There are “five adopter categories: innovators, early adopters, early majority adopters, late majority adopters, and laggards” (Oldenburg & Glanz, 2008). It is expected that most of the freshmen and elementary students will be either innovators or early majority adopters. However, seniors and those of the freshmen who have already tried alcohol and/or drugs and did not quit might show skepticism towards the intervention. Moreover, settings and environment also need to be considered when implementing innovations, especially those that concern alcohol and drug addiction. Lack of resources, lack of support, and lack of authority are the factors that can have an adverse impact on the efficiency of implemented innovations (Oldenburg & Glanz, 2008). Moreover, some types of students are more strongly linked to substance abuse: as studies show, “sports participation is positively correlated with alcohol use” (Lisha & Sussman, 2010, p. 403). It is also possible to assume that substance addiction rates can be higher for those students who live in communities with high criminal rates or families with a history of addiction, abuse, and violence.

As it was mentioned, pro-innovation bias is one of the most obvious disadvantages of this theory. It would be incorrect to assume that all students who take part in the program will eventually adopt the proposed innovation (Oldenburg & Glanz, 2008). Individuals’ blame bias also needs to be avoided during the implementation, because the assumption that a particular person is responsible for their problem can lead to biased conclusions; the system can also contribute to the problems a person is experiencing (Oldenburg & Glanz, 2008). Therefore, if some of the participants refuse to adopt the innovations, it might be due to issues in the system and policies that determine their life.

Insights and Example

Behavioral changes are often hard to trigger, especially in those who do not accept the new program or innovation. The students who will take part in the program need to believe that advantages of this intervention outweigh the disadvantages, have a positive emotional attitude towards it, and face no environmental barriers that will hinder the adoption (Doll, Bonzo, Mercy, & Sleet, 2008).

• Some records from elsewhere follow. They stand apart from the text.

(** ** Text generation *)

Section Render.
Context `{RT : PyRuntime} `{HO : Host}.

(** [_header()], with [now] the value [datetime.now()] returned. *)
Definition _header (now : string) : string :=
  "# Creator: NOVA AGENT:" +:+ Py.nl +:+
  "        # This file was autogenerated at " +:+ now +:+ " by " +:+ argv0
    +:+ "." +:+ Py.nl +:+
  "        # While it can still be managed manually, definitely not recommended."
    +:+ Py.nl +:+
  "        ".

Definition get_hostname_file (now : string) (hostname : string) : string :=
  let lines := ["# Set to the hostname of this machine"] in
  let lines := lines ++ [_header now] in
  let lines := lines ++ ["HOSTNAME=" +:+ Py.dq +:+ hostname +:+ Py.dq] in
  Py.join Py.nl lines.

(** The lines before the per-interface loop, shared by both dialects. *)
Definition preamble (now : string) : list string :=
  let lines := [] in
  let lines := lines ++ [_header now] in
  let lines := lines ++ [EmptyString] in
  let lines :=
    if is_system_command "ip"
    then lines ++ ["modules=" +:+ Py.dq +:+ "iproute2" +:+ Py.dq]
    else lines ++ ["modules=" +:+ Py.dq +:+ "ifconfig" +:+ Py.dq] in
  let lines := lines ++ [EmptyString] in
  lines ++ [EmptyString].

(** The condition of the route comprehensions:
    [not route['network'] == '0.0.0.0' and
     not route['netmask'] == '0.0.0.0' and
     'gateway4' in interface and
     not route['gateway'] == interface['gateway4']]. *)
Definition route_listed (interface : Interface) (route : Route) : bool :=
  negb (String.eqb (network route) "0.0.0.0") &&
  negb (String.eqb (netmask route) "0.0.0.0") &&
  match gateway4 interface with
  | Some gw4 => negb (Py.val_eqb (Py.PyStr (gateway route)) gw4)
  | None => false
  end.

The program Smart Choices combined two theories, as well as engagement of teachers, to provide effective intervention (Sharma & Kanekar, 2008). Organizational factors also influenced the outcomes.

Conclusion

Diffusion of innovations theory can be a useful tool in the implementation of intervention programs and ensure that its adoption is made through various channels. Nevertheless, the setting needs to be carefully assessed to understand how it can contribute to or interfere with the intervention. What environments can be regarded as unsuitable for the proposed intervention?

References

Doll, L. S., Bonzo, S. E., Mercy, J. A., & Sleet, D. A. (2008). Handbook of injury and violence prevention. New York, NY: Springer.

Lisha, N. E., & Sussman, S. (2010). Relationship of high school and college sports participation with alcohol, tobacco, and illicit drug use: A review. Addictive Behaviors, 35(5), 399-407.

Oldenburg, B., & Glanz, K. (2008). The diffusion of innovations. In K. Glanz, B. Rimer, & K. Viswanath (Eds.), Health behavior and health education: Theory, research, and practice (pp. 335-361). San Francisco, CA: Jossey-Bass.

Sharma, M., & Kanekar, A. (2008). Diffusion of Innovations theory for alcohol, tobacco, and drugs. Journal of Alcohol and Drug Education, 52(1), 3–7.